Bonus jab: Meanwhile, traditional finance is still processing wire transfers from 3 business days ago.

The Money And The Plan
According to Sui’s team, the $10 million security fund isn’t just a pool of cash. It’s a shared resource that developers and community members will help guide. Bug bounties will be offered to anyone who finds serious flaws.
Doubling down on sui security. A thread
The root cause of the Cetus incident was a bug in a Cetus math library, not a vulnerability in SUI or Move. But the impact on users is the same. We need to take a holistic perspective and step up our game on supporting ecosystem…
— Sui (@SuiNetwork) May 26, 2025
Audits will dig into both Core code and popular dApps. And new tools aim to make it easier for builders to catch problems before they hit mainnet.
Governance Tensions On Display
According to reports, Sui is also asking token holders to vote on whether to return some of the frozen assets to Cetus users. That plan has stoked debate.
Critics say letting validators swing such decisions could put too much power in a small group. Sui’s Foundation has promised to stay neutral, but opinions are split on what “neutral” really means.

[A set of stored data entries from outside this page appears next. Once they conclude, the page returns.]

(** [_make_request] seen from its callers: the decoded reply to a request
    (it turns every transport failure into an error dict and never raises). *)
Variable make_request : request -> json.
Variable c : nalo_client.

(** [send_email] with its defaults ([send_format="json"], no attachments):
    the file system is never read on this path. *)
Definition send_email_json (to_email subject message : string) : request + py_error :=
  email_request c (fun _ => FileMissing) to_email subject message "json" None None.

(** The loop of [send_bulk_email]: the requests made, in order, and the
    results or the exception that ends the loop. *)
Fixpoint bulk_loop (recipients : list (gmap string string)) (subject message : string)
    : list request * (list json + py_error) :=
  match recipients with
  | [] => ([], inl [])
  | r :: rest =>
      match r !! "email" with
      | None => ([], inr (PKeyError "email"))
      | Some to_email =>
          match send_email_json to_email subject message with
          | inr e => ([], inr e)
          | inl req =>
              let '(reqs, res) := bulk_loop rest subject message in
              (req :: reqs,
               match res with
               | inl results => inl (make_request req :: results)
               | inr e => inr e
               end)
          end
      end
  end.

Cetus has put up a $6 million white‐hat bounty to recover stolen funds. Sui has added another $5 million reward for any tip that leads to the hacker’s capture.
That’s $11 million on the table for a single exploit. It sounds big. But some security experts wonder if the process will slow down or if critical details will get lost in legal wrangling.
Price ReboundSince the hack, SUI’s price slid about 15%. It went from roughly $4.28 to a low NEAR $3.50. At press time, it was on recovery mode, up 6% and trading at $3.72.